6La deuxième difficulté est liée à la précédente. Elle tient au choix du niveau de la comparaison. Qu’il s’agisse, pour ne s’en tenir qu’à quelques exemples, de la région, de l’État-nation ou de la civilisation, aucune de ces échelles n’est rigoureusement univoque ou généralisable. Elles sont toutes historiquement constituées et situées, chargées de contenus spécifiques et donc difficiles à transposer dans des cadres différents. Il suffit de penser, par exemple, aux problèmes que pose le concept de civilisation, développé dans des conditions historiques particulières, dès lors que l’on veut l’instituer en niveau générique de comparaison [9]. En pratique, on peut certes contourner l’obstacle, en intégrant dans la grille comparative une marge d’écart, adaptée à chaque cas étudié. Mais ces écarts risquent d’affaiblir la pertinence des résultats, notamment dans le cas de comparaisons multilatérales qui obligent à tenir compte d’un nombre élevé de paramètres.

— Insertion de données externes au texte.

(** The handler that a gate names, when it is one of an exception. *)
Definition handle_exception (h : handler) (frame : F) (error_code cr2 : Z) : option (Console → run (Console * Fate)) :=
  match h with
  | divide_error => Some (fatal_exception (lit "divide error") frame)
  | debug => Some (fatal_exception (lit "debug") frame)
  | non_maskable_interrupt => Some (fatal_exception (lit "non-maskable interrupt") frame)
  | overflow => Some (fatal_exception (lit "overflow") frame)
  | bound_range_exceeded => Some (fatal_exception (lit "bound range exceeded") frame)
  | invalid_opcode => Some (fatal_exception (lit "invalid opcode") frame)
  | device_not_available => Some (fatal_exception (lit "device not available") frame)
  | x87_floating_point => Some (fatal_exception (lit "x87 floating point") frame)
  | simd_floating_point => Some (fatal_exception (lit "SIMD floating point") frame)
  | virtualization => Some (fatal_exception (lit "virtualization") frame)
  | hv_injection_exception => Some (fatal_exception (lit "hypervisor injection") frame)
  | invalid_tss => Some (fatal_exception_with_code (lit "invalid TSS") frame error_code)
  | segment_not_present => Some (fatal_exception_with_code (lit "segment not present") frame error_code)
  | stack_segment_fault => Some (fatal_exception_with_code (lit "stack segment fault") frame error_code)
  | general_protection_fault => Some (fatal_exception_with_code (lit "general protection fault") frame error_code)
  | alignment_check => Some (fatal_exception_with_code (lit "alignment check") frame error_code)
  | cp_protection_exception => Some (fatal_exception_with_code (lit "control protection exception") frame error_code)
  | vmm_communication_exception => Some (fatal_exception_with_code (lit "VMM communication exception") frame error_code)
  | security_exception => Some (fatal_exception_with_code (lit "security exception") frame error_code)
  | breakpoint => Some (on_breakpoint frame)
  | page_fault => Some (on_page_fault frame error_code cr2)
  | double_fault | machine_check => Some silent_halt
  | timer | keyboard | mouse => None
  end.

(** An exception: the processor looks up the gate of its vector. *)
Definition raise_exception (idt : gmap Z Gate) (vector : Z) (frame : F) (error_code cr2 : Z) (c : Console) : option (run (Console * Fate)) :=
  g ← idt !! vector; f ← handle_exception (gate_handler g) frame error_code cr2; Some (f c).

(** ** The panic handler *)

(** [panic] of main.rs.  [lock_held]: whether the code that panicked was holding
    the console's lock, for which [kprintln!] then waits forever.  Before the
    boot services are left the lines go to the firmware. *)
Definition show_location (location : str * Z * Z) : str :=
  let '(file, line, column) := location in
  lit "Location : " ++ file ++ lit ":" ++ show_u64 line ++ lit ":" ++ show_u64 column.
Definition PANIC_BAR : str := lit "========================================".
Definition PANIC_TITLE : str := lit "              KERNEL PANIC".

Definition panic_report (location : option (str * Z * Z)) (message : str) (c : Console) : run Console :=
  let kprint := kprint get_raster get_raster_width in
  let kprintln := kprintln get_raster get_raster_width in
  c ← kprintln PANIC_BAR c;
  c ← kprintln PANIC_TITLE c;
  c ← kprintln PANIC_BAR c;
  c ← kprint [10] c;
  c ← match location with Some location => kprintln (show_location location) c | None => Ok c end;
  c ← kprintln (lit "Message  : " ++ message) c;
  c ← kprint [10] c;
  kprintln (lit "System halted.") c.

(** The console, what the firmware prints, and how it ends. *)
Definition panic_handler (BOOT_SERVICES_EXITED lock_held : bool) (location : option (str * Z * Z)) (message info : str) (c : Console) :
    run (Console * list str * Fate) :=
  if BOOT_SERVICES_EXITED then
    if lock_held then Ok (c, [], Deadlocked) else
    c ← panic_report location message c; Ok (c, [], Halted)
  else Ok (c, [PANIC_BAR; PANIC_TITLE; PANIC_BAR; info], Halted).
End handlers.

(** ** Where a report's characters go *)

(** The characters with their cells, and the position behind the text. *)
Fixpoint report_cells (cols rows : Z) (text : str) (x y : Z) : list (char * Z * Z) * (Z * Z) :=
  match text with
  | [] => ([], (x, y))
  | ch :: text =>
    if ch =? 10 then report_cells cols rows text 0 (saturating_add y 1) else
    let '(x, y) := if cols <=? x then (0, saturating_add y 1) else (x, y) in
    if rows <=? y then ([], (x, y)) else
    let '(l, p) := report_cells cols rows text (x + 1) y in ((ch, x, y) :: l, p)
  end.

(** Below the screen nothing is shown any more. *)
Lemma report_cells_below cols rows text x y : rows ≤ y ≤ u64_max → fst (report_cells cols rows text x y) = [] ∧
  rows ≤ snd (snd (report_cells cols rows text x y)) ≤ u64_max.
Proof.
  revert x y. induction text as [|ch text IH]; intros x y Hy; cbn [report_cells]; [by split|].
  destruct (ch =? 10); [apply IH; unfold saturating_add; lia|].
  destruct (cols <=? x); cbv beta iota zeta; rewrite (proj2 (Z.leb_le _ _)); cbn; unfold saturating_add; lia || (split; [done|lia]).
Qed.

Lemma report_cells_app cols rows t1 t2 : rows ≤ u64_max → ∀ x y, 0 ≤ y ≤ u64_max →
  fst (report_cells cols rows (t1 ++ t2) x y) =
  fst (report_cells cols rows t1 x y) ++ (let '(x', y') := snd (report_cells cols rows t1 x y) in fst (report_cells cols rows t2 x' y')).
Proof.
  intros Hr. induction t1 as [|ch t1 IH]; intros x y Hy; cbn [report_cells app]; [done|].
  destruct (ch =? 10); [apply IH; unfold saturating_add; lia|].
  set (p := if cols <=? x then _ else _). assert (0 ≤ snd p ≤ u64_max) as Hp by (unfold p; destruct (cols <=? x); cbn; unfold saturating_add; lia).
  destruct p as [x1 y1]. cbn [snd] in Hp. destruct (Z.leb_spec rows y1) as [Hy1|].
  - cbn [fst snd app]. by rewrite (proj1 (report_cells_below cols rows t2 x1 y1 ltac:(lia))).
  - specialize (IH (x1 + 1) y1 Hp). destruct (report_cells cols rows (t1 ++ t2) _ _) as [l p'], (report_cells cols rows t1 _ _) as [l1 p1].
    cbn [fst snd] in *. by rewrite IH.
Qed.

(** The position stays a position. *)
Lemma report_cells_end cols rows text : ∀ x y, 0 ≤ x → 0 ≤ y ≤ u64_max →
  0 ≤ fst (snd (report_cells cols rows text x y)) ≤ Z.max x (Z.max cols 1) ∧ 0 ≤ snd (snd (report_cells cols rows text x y)) ≤ u64_max.
Proof.
  induction text as [|ch text IH]; intros x y Hx Hy; cbn [report_cells]; [cbn; lia|].
  destruct (ch =? 10).
  { destruct (IH 0 (saturating_add y 1)) as [H1 H2]; [lia|unfold saturating_add; lia|]. split; [lia|done]. }
  set (p := if cols <=? x then _ else _). assert (0 ≤ fst p < Z.max cols 1 ∧ 0 ≤ snd p ≤ u64_max) as [Hp1 Hp2]
    by (unfold p; destruct (Z.leb_spec cols x); cbn; unfold saturating_add; lia).
  destruct p as [x1 y1]. cbn [fst snd] in *. destruct (rows <=? y1); [cbn; lia|].
  destruct (IH (x1 + 1) y1) as [H1 H2]; [lia|done|]. destruct (report_cells cols rows text (x1 + 1) y1). cbn [fst snd] in *. lia.
Qed.

(** Reading order: a cell of the text is on the screen and not before the
    position where the text starts. *)
Definition not_before (x y x' y' : Z) : Prop := y < y' ∨ y = y' ∧ x ≤ x'.

Definition placed (cols rows x y : Z) (c : char * Z * Z) : Prop :=
  let '(ch, x', y') := c in
  ch ≠ 10 ∧ 0 ≤ x' < Z.max cols 1 ∧ 0 ≤ y' < rows ∧ not_before x y x' y'.

Lemma placed_le cols rows x y x1 y1 l : not_before x y x1 y1 → Forall (placed cols rows x1 y1) l → Forall (placed cols rows x y) l.
Proof.
  intros Hn. apply List.Forall_impl. intros [[ch x'] y'] (? & ? & ? & ?). unfold placed, not_before in *. split_and!; try done; lia.
Qed.

Lemma report_cells_order cols rows text : rows ≤ u64_max → ∀ x y, 0 ≤ x → 0 ≤ y ≤ u64_max →
  Forall (placed cols rows x y) (fst (report_cells cols rows text x y)) ∧
  NoDup (map (λ '(_, x', y'), (x', y')) (fst (report_cells cols rows text x y))).
Proof.
  intros Hr. induction text as [|ch text IH]; intros x y Hx Hy; cbn [report_cells]; [by split; constructor|].
  destruct (Z.eqb_spec ch 10) as [|Hch].
  { destruct (IH 0 (saturating_add y 1)) as [H1 H2]; [lia|unfold saturating_add; lia|]. split; [|done].
    destruct (Z.eq_dec y u64_max) as [->|].
    - rewrite (proj1 (report_cells_below cols rows text 0 (saturating_add u64_max 1) ltac:(unfold saturating_add; lia))). constructor.
    - eapply placed_le; [|exact H1]. unfold not_before, saturating_add. lia. }
  set (p := if cols <=? x then _ else _).
  assert (0 ≤ fst p ∧ 0 ≤ snd p ≤ u64_max ∧ (rows ≤ snd p ∨ fst p < Z.max cols 1 ∧ not_before x y (fst p) (snd p))) as (Hp1 & Hp2 & Hp3).
  { unfold p, not_before. destruct (Z.leb_spec cols x); cbn; unfold saturating_add; lia. }
  destruct p as [x1 y1]. cbn [fst snd] in *. destruct (Z.leb_spec rows y1); [by split; constructor|].
  destruct Hp3 as [|[Hp3 Hp4]]; [lia|]. destruct (IH (x1 + 1) y1) as [H1 H2]; [lia|done|].
  destruct (report_cells cols rows text (x1 + 1) y1) as [l p']. cbn [fst] in *. split.
  - constructor; [unfold placed; split_and!; done || lia|]. eapply placed_le; [|exact H1]. unfold not_before in *. lia.
  - cbn [map]. constructor; [|exact H2]. rewrite list_elem_of_fmap. intros ([[ch' x'] y'] & Heq & Hin). injection Heq as <- <-.
    destruct (proj1 (Forall_forall _ _) H1 _ Hin) as (_ & _ & _ & Hb). unfold not_before in Hb. lia.
Qed.

(** ** The picture of a report *)

(** The character in a cell. *)
Definition char_at (cells : list (char * Z * Z)) (x y : Z) : option char :=
  (λ '(ch, _, _), ch) <$> List.find (λ '(_, x', y'), (x' =? x) && (y' =? y)) cells.

Lemma char_at_elem cells ch x y : NoDup (map (λ '(_, x', y'), (x', y')) cells) → (ch, x, y) ∈ cells → char_at cells x y = Some ch.
Proof.
  unfold char_at. induction cells as [|[[ch' x'] y'] cells IH]; [by intros _ ?%not_elem_of_nil|]. cbn [map List.find].
  intros [Hn Hd]%NoDup_cons [[= <- <- <-]|Hin]%elem_of_cons; [by rewrite !Z.eqb_refl|].
  destruct ((x' =? x) && (y' =? y)) eqn:He; [exfalso|by apply IH].
  apply andb_true_iff in He as [->%Z.eqb_eq ->%Z.eqb_eq]. apply Hn, list_elem_of_fmap. by exists (ch, x, y).
Qed.

Lemma char_at_Some cells ch x y : char_at cells x y = Some ch → (ch, x, y) ∈ cells.
Proof.
  unfold char_at. destruct (List.find _ cells) as [[[ch' x'] y']|] eqn:Hf; [|done]. intros [= <-].
  apply find_some in Hf as [Hin [->%Z.eqb_eq ->%Z.eqb_eq]%andb_true_iff]. by apply list_elem_of_In.
Qed.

7En outre, la question des échelles exerce des effets directs sur la définition de l’objet de la comparaison. Son choix n’est jamais neutre, mais toujours déjà empreint d’une représentation particulière qui mobilise des catégories spécifiques historiquement constituées. Qu’il s’agisse d’objets d’apparence simple et donc dotés d’une certaine évidence comme le chômeur, l’étudiant ou les relations de parenté, ou bien d’ensembles plus complexes comme le système d’enseignement ou les rapports entre espaces public et privé, on peut facilement montrer que les grilles d’analyse divergent non seulement selon l’échelle choisie, mais aussi en fonction de la particularité des terrains, des désignations et des traditions de recherche auxquelles le chercheur se réfère. Il peut en résulter des distorsions considérables : d’abord dans le cas où, pour un même objet d’étude, l’échelle choisie pour l’une des entités de la comparaison ne s’avère pas forcément pertinente pour l’autre; ensuite au niveau de l’identification même des entités, à laquelle concourent des filiations catégorielles et des perspectives scientifiques distinctes. C’est soulever là le problème de la constitution historique et située des objets de la comparaison. Afin d’éviter l’écueil de la « naturalité » présumée de ceux-ci, il s’avère souvent indispensable d’interroger leur historicité, de même que les marques laissées par cette dernière sur leurs caractéristiques et leurs usages contemporains [10].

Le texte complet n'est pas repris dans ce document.